Pavimentos continuos de microcemento

Los suelos continuos realizados con microcemento aunan. Tal vez, la versatilidad, belleza decorativa, limpieza en obra y posibilidad de personalización gracias a una amplia gama de colores. El microcemento está formado por cemento, áridos, catalizadores, colorantes y resinas sintéticas que le confieren una alta resistencia mecánica. El microcemento se puede aplicar sobre muchos tipos de superficie siempre que sean estables. Puede aplicarse sobre pavimentos cerámicos ya existentes, y en paredes sobre azulejos. Los pavimentos realizados con microcemento son pavimentos continuos por lo que no tienen juntas y son homogéneos. Tienen la ventaja sobre otro tipo de reformas en suelos y paredes de que no producen escombros.

Aplicación de microcemento

Para una correcta aplicación de microcemento se requiere elaborar el trabajo en diferentes etapas. La primera se basa en la preparación de la superficie sobre la que se va a aplicar el microcemento. En una segunda fase debemos aplicar microcemento base, lo siguiente sera el microcemento de acabado para terminar con el sellado definitivo.

Consejos al momento de aplicar micromento

Las superficies sobre las que se va a aplicar microcemento deben estar bien niveladas. Si es necesario debemos aplicar una pasta niveladora. Es aconsejable lijar toda la superficie y eliminar minuciosamente todas las partículas de polvo. En la aplicación de microcemento sobre superficies no porosas, como pavimentos cerámicos y azulejos, es necesario la aplicación de un catalizador de adherencia. También es aconsejable colocar una malla de fibra de vidrio para que el revestimento tenga elasticidad ante las dilataciones y contracciones propias de cualquier material. Esta malla evitará posibles fisuras en el microcemento.

Mezcla el microcemento con el adhitivo en la proporción especificada por el fabricante y remuevelo con una batidora en una velocidad lenta. Debe quedar una masa compacta y sin grumos. Es aconsejable que el color de la pasta base sea el mismo que el del microcemento de acabado para evitar veladuras de color.

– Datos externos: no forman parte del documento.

(** * fin-news-ai: the stock news fetcher

    A shallow embedding of [stock_news_fetcher.py] and the properties of
    its seen-set store, ticker list provider and aggregation loop.

    Conventions of the embedding.
    - A Python [str] is a Rocq [string]; its characters stand for the code
      points 0 to 255.
    - A Python [set] of [str] is a [gset string], a [dict] keyed by [str] a
      [gmap string _].
    - [print] appends an [event] to the [stdout] of the [state]; one
      constructor per message of the program.
    - A call that can raise returns a [result]. [try_result] is a [try]
      whose [except] clause names classes: it hands an exception of one
      of them to the handler and lets any other pass. [try_except] is
      [try] with [except Exception], inside the monad [M] of statements.
    - The records of the news provider are typed: ['content'], when it is
      there, is a mapping, and its fields, when they are there, are
      texts. *)

From Stdlib Require Import Ascii String List NArith Lia Bool.
From stdpp Require Import gmap strings list fin_maps.

#[global] Set Warnings "-clear-no-such-hyp".

Open Scope string_scope.
Open Scope list_scope.

(** ** Python strings *)

Module PyStr.

(** [str.isspace] on the code points below 256: TAB to CR, the four
    separators FS GS RS US, space, NEL and the no-break space. *)
Definition isspace (c : ascii) : bool :=
  let n := N_of_ascii c in
  ((9 <=? n) && (n <=? 13) || (28 <=? n) && (n <=? 32)
   || (n =? 133) || (n =? 160))%N.

Fixpoint lstrip (s : string) : string :=
  match s with
  | EmptyString => EmptyString
  | String c r => if isspace c then lstrip r else s
  end.

Fixpoint rstrip (s : string) : string :=
  match s with
  | EmptyString => EmptyString
  | String c r =>
      match rstrip r with
      | EmptyString => if isspace c then EmptyString else String c EmptyString
      | r' => String c r'
      end
  end.

(** [s.strip()] *)
Definition strip (s : string) : string := rstrip (lstrip s).

(** [s.split(sep)] for a one-character separator: the fields between
    the separators, empty fields kept. *)
Fixpoint split (sep : ascii) (s : string) : list string :=
  match s with
  | EmptyString => [EmptyString]
  | String c r =>
      if Ascii.eqb c sep then EmptyString :: split sep r
      else match split sep r with
           | f :: fs => String c f :: fs
           | [] => [String c EmptyString]
           end
  end.

(** [sep.join(fields)] *)
Fixpoint join (sep : ascii) (fields : list string) : string :=
  match fields with
  | [] => EmptyString
  | [f] => f
  | f :: fs => f +:+ String sep (join sep fs)
  end.

Fixpoint forallb (p : ascii → bool) (s : string) : bool :=
  match s with
  | EmptyString => true
  | String c r => p c && forallb p r
  end.

Definition head (s : string) : option ascii :=
  match s with EmptyString => None | String c _ => Some c end.

Fixpoint last (s : string) : option ascii :=
  match s with
  | EmptyString => None
  | String c EmptyString => Some c
  | String _ r => last r
  end.
(** * agentOrchestrator: condition extraction, record filtering, bounded
      memory and routing

    A shallow embedding of [src/main.py] (the plain sequential entry point)
    and [src/campaign.py] (the LangGraph state machine) together with the
    properties of the specification that concern them.

    Python strings are modelled by [string], one [ascii] per character: the
    character functions below are Python's on the ASCII range, and a code
    above 127 is an uncased character that is neither a word character, a
    digit nor white space. *)

From Stdlib Require Import ZArith Ascii String DecimalString.
From stdpp Require Import base option list gmap strings.

Set Warnings "-register-all".

Local Open Scope Z_scope.

(** ** Exceptions *)

Inductive exn :=
| IndexError
| ValueError (msg : string)
| KeyError (key : string)
| RegexError
| ProviderError (msg : string)
| TypeError (msg : string)
| GraphRecursionError.

Inductive res (A : Type) :=
| Ok (a : A)
| Raise (e : exn).
Arguments Ok {A} a.
Arguments Raise {A} e.

Definition bind {A B} (m : res A) (f : A -> res B) : res B :=
  match m with
  | Ok a => f a
  | Raise e => Raise e
  end.

Notation "'let!' x := m 'in' k" := (bind m (fun x => k))
  (at level 10, x name, m at level 100, k at level 200).

(** ** Characters *)

Module Chr.

Definition code (c : ascii) : N := N_of_ascii c.

Definition between (lo hi : N) (c : ascii) : bool :=
  (lo <=? code c)%N && (code c <=? hi)%N.

Definition is_lower : ascii -> bool := between 97 122.
Definition is_upper : ascii -> bool := between 65 90.
Definition is_digit : ascii -> bool := between 48 57.

(** [str.isspace] on one ASCII character: TAB..CR, FS..US and the blank. *)
Definition is_space (c : ascii) : bool :=
  between 9 13 c || between 28 32 c.

(** [\w] of the [re] module. *)
Definition is_word (c : ascii) : bool :=
  is_lower c || is_upper c || is_digit c || (code c =? 95)%N.

Definition upper (c : ascii) : ascii :=
  if is_lower c then ascii_of_N (code c - 32) else c.

Definition lower (c : ascii) : ascii :=
  if is_upper c then ascii_of_N (code c + 32) else c.

Definition eqb (a b : ascii) : bool := Ascii.eqb a b.
(** What goes to the port, the dialogs and the exception depend on the
    text of the entry only, not on the history. *)
Lemma send_data_by_entry (E : SendEnv) (st st' : SendState) :
  entry_input st = entry_input st' ->
  sent (send_data E st) = sent (send_data E st') /\
  dialogs (send_data E st) = dialogs (send_data E st') /\
  raised (send_data E st) = raised (send_data E st').
Proof.
  intros He. unfold send_data. rewrite <- He.
  destruct (bt_send_disabled E); [repeat split|].
  destruct (entry_input st) as [|c t]; [repeat split|].
  destruct (hex_input_var E).
  - destruct (fromhex (remove_whitespace (String c t))) as [w|e].
    + destruct (write_data (port E) w) as [[|] m]; repeat split.
    + destruct (is_ValueError e); repeat split.
  - destruct (port E); simpl.
    + repeat split.
    + destruct (str_encode E _); repeat split.
    + destruct (str_encode E _); repeat split.
Qed.

Lemma send_state_eq (a b : SendState) :
  command_history a = command_history b ->
  history_index a = history_index b ->
  entry_input a = entry_input b -> a = b.
Proof. destruct a, b; simpl; intros -> -> ->; reflexivity. Qed.

Lemma send_outcome_eq (a b : SendOutcome) :
  after a = after b -> sent a = sent b -> dialogs a = dialogs b ->
  raised a = raised b -> a = b.
Proof. destruct a, b; simpl; intros -> -> -> ->; reflexivity. Qed.

(** With the entry disabled the text stays in it, and the next call finds
    it as the newest entry of the history: it does the same again and leaves
    the same state. *)
Lemma send_data_again (E : SendEnv) (st : SendState) :
  entry_disabled E = true ->
  send_data E (after (send_data E st)) = send_data E st.
Proof.
  intros Hdis.
  assert (Hentry : entry_input (after (send_data E st)) = entry_input st).
  { rewrite send_data_entry, Hdis. destruct (sent (send_data E st)); reflexivity. }
  destruct (send_data_by_entry E (after (send_data E st)) st Hentry) as (Hs & Hd & Hr).
  apply send_outcome_eq; try assumption.
  destruct (bt_send_disabled E) eqn:Hb.
  { unfold send_data. repeat (rewrite ?Hb; simpl). reflexivity. }
  destruct (String.eqb_spec (entry_input st) "") as [Et|Hne].
  { unfold send_data. repeat (rewrite ?Hb, ?Et; simpl). reflexivity. }
  assert (Hne' : entry_input (after (send_data E st)) <> "") by (rewrite Hentry; exact Hne).
  assert (Hh : command_history (after (send_data E (after (send_data E st)))) =
               command_history (after (send_data E st))).
  { rewrite (send_data_history E (after (send_data E st)) Hb Hne').
    rewrite Hentry, (send_data_history E st Hb Hne).
    unfold history_after_send at 1.
    rewrite history_after_send_last, String.eqb_refl. reflexivity. }
  apply send_state_eq.
  - exact Hh.
  - rewrite (send_data_cursor E _ Hb Hne'), Hh. symmetry.
    apply (send_data_cursor E st Hb Hne).
  - rewrite send_data_entry, Hdis, Hentry.
    destruct (sent (send_data E (after (send_data E st)))); reflexivity.
Qed.

(** A periodic send hands the port, tick after tick, what its first call
    handed over. *)
Lemma periodic_send_repeats (E : SendEnv) (st : SendState) (ticks : nat) :
  entry_disabled E = true ->
  raised (send_data E st) = None ->
  snd (periodic_send_task E st ticks) =
  List.concat (repeat (sent (send_data E st)) ticks).
Proof.
  intros Hdis Hr. revert st Hr. induction ticks as [|n IH]; intros st Hr.
  - reflexivity.
  - simpl periodic_send_task. rewrite Hr.
    assert (Hr' : raised (send_data E (after (send_data E st))) = None)
      by (rewrite send_data_again by exact Hdis; exact Hr).
    specialize (IH (after (send_data E st)) Hr').
    rewrite send_data_again in IH by exact Hdis.
    destruct (periodic_send_task E (after (send_data E st)) n) as [st' more].
    simpl in *. rewrite IH. reflexivity.
Qed.
(** * cryptogreed: the crypto risk analyzer

    A shallow embedding of the analyzer class [CryptoRiskAnalyzer]:
    - [src/api/analyze.js] (module [PagesApi] below), and
    - the name-resolving revision of the same file, the one that opens with
      "Drop-in replacement that lets clients send ONLY a plain-language coin
      name" (module [Api] below).

    JavaScript numbers are IEEE-754 binary64 values and are modelled by the
    kernel's primitive floats, so that every arithmetic expression of the
    source evaluates here to the very value it has in Node.  Instants
    ([Date.now()]) are integers of milliseconds.  The two [Map]s of the class
    are finite maps: the cache from digests, the request counts from client
    identifiers.  The upstream providers are an oracle that answers a
    request by its variable part and the instant it is issued, with a
    latency.

    An async function is a computation on the state of the process (the
    analyzer instance, the clock, the pending timers) that completes
    normally or throws.  Time passes while an invocation awaits the
    providers and between invocations, and the timers that come due fire
    then.  Invocations are run one at a time: the interleaving of several
    invocations at their [await]s is not represented.  Every request and
    every access to the cache is recorded, in order, in a trace. *)

From Stdlib Require Import ZArith Floats Uint63 Bool Ascii Lia.
From stdpp Require Import base option list strings gmap pretty.

Set Warnings "-inexact-float".
Set Default Proof Using "Type".

(* ===================================================================== *)
(** ** JavaScript values, numbers and the [Math] functions the code calls *)
(* ===================================================================== *)

Module JS.

(** The identity fields ([coinId], [contractAddress], [chain], [coinName])
    as the handlers pass them: a string, [null] or [undefined]. *)
Inductive value :=
| Undefined
| Null
| Str (s : string).

(** ToBoolean: the empty string, [null] and [undefined] are falsy. *)
Definition truthy (v : value) : bool :=
  match v with
  | Str s => negb (String.eqb s "")
  | _ => false
  end.

(** ToString, as a template literal or [RegExp.prototype.test] applies it. *)
Definition to_string (v : value) : string :=
  match v with
  | Undefined => "undefined"
  | Null => "null"
  | Str s => s
  end.

(** [a || b] *)
Definition or (a b : value) : value := if truthy a then a else b.

(** [a === 'literal'] *)
Definition is_str (v : value) (lit : string) : bool :=
  match v with
  | Str s => String.eqb s lit
  | _ => false
  end.

(** A parameter default [p = 'literal']: applies to [undefined] only. *)
Definition param_default (v : value) (lit : string) : value :=
  match v with
  | Undefined => Str lit
  | _ => v
  end.

Open Scope float_scope.

Definition number := float.

(** An integer as a number (exact below 2^53, which is all the code needs). *)
Definition of_Z (n : Z) : number :=
  if (n <? 0)%Z then - PrimFloat.of_uint63 (Uint63.of_Z (- n))
  else PrimFloat.of_uint63 (Uint63.of_Z n).

Definition of_nat (n : nat) : number := of_Z (Z.of_nat n).

Definition signed_zero (negative : bool) : number := if negative then (-0) else 0.

(** [Math.round]: the nearest integer, ties towards +infinity; NaN, the
    infinities and the zeros are returned as they are; a value in
    [[-0.5, 0)] gives [-0].  A finite number is [(-1)^s * m * 2^e]; when
    [e < 0] the result is [floor ((2*v + d) / (2*d))] with [d = 2^(-e)]. *)
Definition Math_round (x : number) : number :=
  match Prim2SF x with
  | S754_finite s m e =>
      if (0 <=? e)%Z then x
      else
        let d := (2 ^ (- e))%Z in
        let v := if s then Z.neg m else Z.pos m in
        let n := ((2 * v + d) / (2 * d))%Z in
        if (n =? 0)%Z then signed_zero s else of_Z n
  | _ => x
  end.

(** [Math.ceil] *)
Definition Math_ceil (x : number) : number :=
  match Prim2SF x with
  | S754_finite s m e =>
      if (0 <=? e)%Z then x
      else
        let d := (2 ^ (- e))%Z in
        let v := if s then Z.neg m else Z.pos m in
        let n := (- ((- v) / d))%Z in
        if (n =? 0)%Z then signed_zero s else of_Z n
  | _ => x
  end.

Definition is_negative (x : number) : bool :=
  match Prim2SF x with
  | S754_zero s | S754_infinity s | S754_finite s _ _ => s
  | S754_nan => false
  end.

(** [Math.min(a, b)]: NaN if either is NaN; [-0] is below [+0]. *)
Definition Math_min (a b : number) : number :=
  if is_nan a || is_nan b then nan
  else if a <? b then a
  else if b <? a then b
  else if is_negative a then a else b.

(** [Math.max(a, b)] *)
Definition Math_max (a b : number) : number :=
  if is_nan a || is_nan b then nan
  else if b <? a then a
  else if a <? b then b
  else if is_negative a then b else a.

Definition Math_abs (x : number) : number := abs x.

(** ToBoolean on a number: [0], [-0] and NaN are falsy. *)
Definition truthy_number (x : number) : bool := negb (PrimFloat.is_nan x || PrimFloat.is_zero x).

(** [x || d] on numbers *)
Definition or_number (x d : number) : number := if truthy_number x then x else d.

(** ToIntegerOrInfinity restricted to what [slice] does with it on the
    counts the code computes: NaN and negative counts select nothing, a
    count is truncated, and a count beyond the length selects everything
    ([take] saturates just as [slice] does). *)
Definition to_index (x : number) : nat :=
  match Prim2SF x with
  | S754_finite false m e =>
      if (0 <=? e)%Z then Z.to_nat (Z.pos m * 2 ^ e) else Z.to_nat (Z.pos m / 2 ^ (- e))
  | _ => 0%nat
  end.

(** [xs.slice(0, count)] for a finite count *)
Definition slice0 {A} (count : number) (xs : list A) : list A := take (to_index count) xs.

(** [xs.reduce((s, x) => s + f(x), 0)] *)
Definition sum_by {A} (f : A -> number) (xs : list A) : number :=
  fold_left (fun s x => s + f x) xs 0.

(** A value the spec calls a score: an integer between 0 and 100. *)
Definition is_score (x : number) : bool :=
  (0 <=? x) && (x <=? 100) && (Math_round x =? x).

End JS.

(* ===================================================================== *)
(** ** The host: what Node and the process environment provide            *)
(* ===================================================================== *)

(** [Math.log10] is specified by ECMAScript as an implementation-approximated
    function and the digest is the [crypto] module's; both are taken as
    given.  [NODE_ENV] is the process environment variable that [CONFIG]
    reads. *)
Record host := {
  Math_log10 : JS.number -> JS.number;
  sha256_hex : string -> string;
  NODE_ENV : option string
}.

(* ===================================================================== *)
(** ** CONFIG                                                             *)
(* ===================================================================== *)

Module CONFIG.
Definition CACHE_TTL : Z := 300000.
Definition MAX_REQUESTS_PER_MINUTE : nat := 100.
Definition API_TIMEOUT : Z := 10000.
Definition MAX_RETRIES : nat := 3.
(** [process.env.NODE_ENV === 'production'] *)
Definition ENCRYPT_CACHE (h : host) : bool :=
  match NODE_ENV h with
  | Some v => String.eqb v "production"
  | None => false
  end.
End CONFIG.

(* ===================================================================== *)
(** ** The snapshots the fetchers return                                  *)
(* ===================================================================== *)

Record MarketData := {
  current_price : JS.number;
  price_change_percentage_24h : JS.number;
  market_cap : JS.number;
  volume_24h : JS.number;
  avg_volume_7d : JS.number;
  avg_price_7d : JS.number
}.

(** A field the fetcher leaves out reads as [undefined]; every use of these
    fields is arithmetic, where [undefined] converts to NaN, so an absent
    field is held as NaN. *)
Record ChainData := {
  top_1_pct : JS.number;
  top_10_pct : JS.number;
  top_100_pct : JS.number;
  top_10_holders : JS.number;
  retail_pct : JS.number;
  total_holders : JS.number
}.

(** [top_5_pool_concentration] is computed by the fetcher and read nowhere;
    only [liquidity] reaches the scores. *)
Record DexData := {
  liquidity : JS.number
}.

(* ===================================================================== *)
(** ** The scoring engine                                                 *)
(* ===================================================================== *)

Module Scoring.
Import JS.
Open Scope float_scope.

Definition _calculateGreedScore (m : MarketData) (c : ChainData) : number :=
  let volumeSpike := Math_min 100 (((volume_24h m / avg_volume_7d m) - 1) * 40) in
  let priceSurge := Math_min 100 (((current_price m / avg_price_7d m) - 1) * 100) in
  let whaleDominance := Math_min 100 (top_10_holders c * 1.5) in
  Math_round ((volumeSpike * 0.25) + (priceSurge * 0.3) + (whaleDominance * 0.25)).

Definition _calculateDecentralization (c : ChainData) : number :=
  let weighted := (top_1_pct c * 0.65) + (top_10_pct c * 0.25) + (top_100_pct c * 0.10) in
  Math_round (Math_max 0 (100 - weighted)).

Definition _calculateVolatility (m : MarketData) : number :=
  let priceChange := Math_abs (price_change_percentage_24h m) in
  let volumeRatio := volume_24h m / market_cap m in
  Math_round (Math_min 100 ((priceChange * 1.5) + ((1 - volumeRatio) * 30))).

Definition _calculateLiquidity (m : MarketData) (d : DexData) : number :=
  let liquidityRatio := liquidity d / market_cap m in
  let multiplier := 175 in
  let multiplier := if market_cap m <? 1e8 then 200 else multiplier in
  let multiplier := if 1e9 <? market_cap m then 150 else multiplier in
  Math_round (Math_min 100 (liquidityRatio * multiplier)).

Section WithHost.
Variable h : host.

(** [src/api/analyze.js]: [Math.log10(chainData.total_holders)] *)
Definition _calculateRetailScore (c : ChainData) : number :=
  let holderFactor := Math_min 10 (Math_log10 h (total_holders c)) * 2 in
  Math_round (Math_max 0 ((retail_pct c * 1.5) - (top_1_pct c * 0.8) + holderFactor)).

(** the name-resolving revision: [Math.log10(c.total_holders || 1)] *)
Definition _calculateRetailScore_guarded (c : ChainData) : number :=
  let holderFactor := Math_min 10 (Math_log10 h (or_number (total_holders c) 1)) * 2 in
  Math_round (Math_max 0 ((retail_pct c * 1.5) - (top_1_pct c * 0.8) + holderFactor)).
End WithHost.

End Scoring.

Record Scores := {
  greed : JS.number;
  decentralization : JS.number;
  retail : JS.number;
  volatility : JS.number;
  liquidity_score : JS.number
}.

(* ===================================================================== *)
(** ** VALIDATION_PATTERNS                                                *)
(* ===================================================================== *)

Module VALIDATION_PATTERNS.

Definition code (c : ascii) : N := Ascii.N_of_ascii c.

Definition between (lo hi c : ascii) : bool :=
  (code lo <=? code c)%N && (code c <=? code hi)%N.

Fixpoint all_chars (p : ascii -> bool) (s : string) : bool :=
  match s with
  | EmptyString => true
  | String c rest => p c && all_chars p rest
  end.

Definition lower_digit_hyphen (c : ascii) : bool :=
  between "a" "z" c || between "0" "9" c || Ascii.eqb c "-".

Definition hex_digit (c : ascii) : bool :=
  between "a" "f" c || between "A" "F" c || between "0" "9" c.

Definition base58_digit (c : ascii) : bool :=
  between "1" "9" c || between "A" "H" c || between "J" "N" c
  || between "P" "Z" c || between "a" "k" c || between "m" "z" c.

(** [/^[a-z0-9-]+$/] *)
Definition COIN_ID (s : string) : bool :=
  negb (String.eqb s "") && all_chars lower_digit_hyphen s.

(** [/^0x[a-fA-F0-9]{40}$/] *)
Definition CONTRACT_ADDRESS (s : string) : bool :=
  match s with
  | String "0" (String "x" digits) =>
      Nat.eqb (String.length digits) 40 && all_chars hex_digit digits
  | _ => false
  end.

(** [/^[1-9A-HJ-NP-Za-km-z]{32,44}$/] *)
Definition SOLANA_ADDRESS (s : string) : bool :=
  Nat.leb 32 (String.length s) && Nat.leb (String.length s) 44
  && all_chars base58_digit s.

(** [/^(eth|sol)$/] (declared, tested nowhere) *)
Definition CHAIN (s : string) : bool := String.eqb s "eth" || String.eqb s "sol".

(** [pattern.test(v)]: the argument is converted to a string first. *)
Definition test (pattern : string -> bool) (v : JS.value) : bool :=
  pattern (JS.to_string v).

End VALIDATION_PATTERNS.

(* ===================================================================== *)
(** ** Results                                                            *)
(* ===================================================================== *)

(** [basic]; [basic_name] is [None] in the revision that has no such key. *)
Record Basic := {
  basic_name : option JS.value;
  price : JS.number;
  price_change_24h : JS.number;
  basic_market_cap : JS.number;
  basic_volume_24h : JS.number;
  contract_address : JS.value
}.

(** The object built on the fetch path; this is what the cache holds. *)
Record Analysis := {
  basic : Basic;
  scores : Scores;
  processingTime : Z;
  timestamp : Z          (* the instant [new Date()] that [toISOString] renders *)
}.

(** What [analyze] resolves to.  [Computed r fc]: [r] with the key
    [fromCache: true] when [fc], without that key otherwise.
    [Failed message processingTime timestamp]: the object with [error: true]. *)
Inductive AnalysisResult :=
| Computed (r : Analysis) (fromCache : bool)
| Failed (message : string) (processingTime : Z) (timestamp : Z).

Definition is_error (r : AnalysisResult) : bool :=
  match r with Failed _ _ _ => true | Computed _ _ => false end.

Definition from_cache (r : AnalysisResult) : bool :=
  match r with Computed _ fc => fc | Failed _ _ _ => false end.

Definition result_processingTime (r : AnalysisResult) : Z :=
  match r with
  | Computed a _ => processingTime a
  | Failed _ t _ => t
  end.

Definition result_scores (r : AnalysisResult) : option Scores :=
  match r with Computed a _ => Some (scores a) | Failed _ _ _ => None end.

Definition result_basic (r : AnalysisResult) : option Basic :=
  match r with Computed a _ => Some (basic a) | Failed _ _ _ => None end.

(* ===================================================================== *)
(** ** The process: analyzer instance, clock, timers, and what went out   *)
(* ===================================================================== *)

Global Instance value_eq_dec : EqDecision JS.value.
Proof. solve_decision. Defined.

Vierte una parte sobre el suelo y esparcelo con una llana procurando levantarla lo menos posible. Extiendelo bien, ten en cuenta que el grosor total una vez terminado la pavimentación es de unos 3 mm. Cuando seque lija toda la superficie con lija fina y limpiala concienzudamente. Aplica una segunda capa de microcemento base siguiendo el mismo procedimiento. En estas manos de microcemento debe quedar cubierta la malla de fibra de vidrio.

A continuación aplicamos el microcemento de acabado. El procedimiento es similar y tambien se debe lijar, esta vez con lija muy fina, entre capa y capa. Trancurridas al menos 24 horas procederemos a la aplicación del sellador o tapaporos. Sobre el sellador aplicamos el acabado que deseemos dando dos o tres manos, ya sea hidrolaca, poliuretano o sencillamente cera.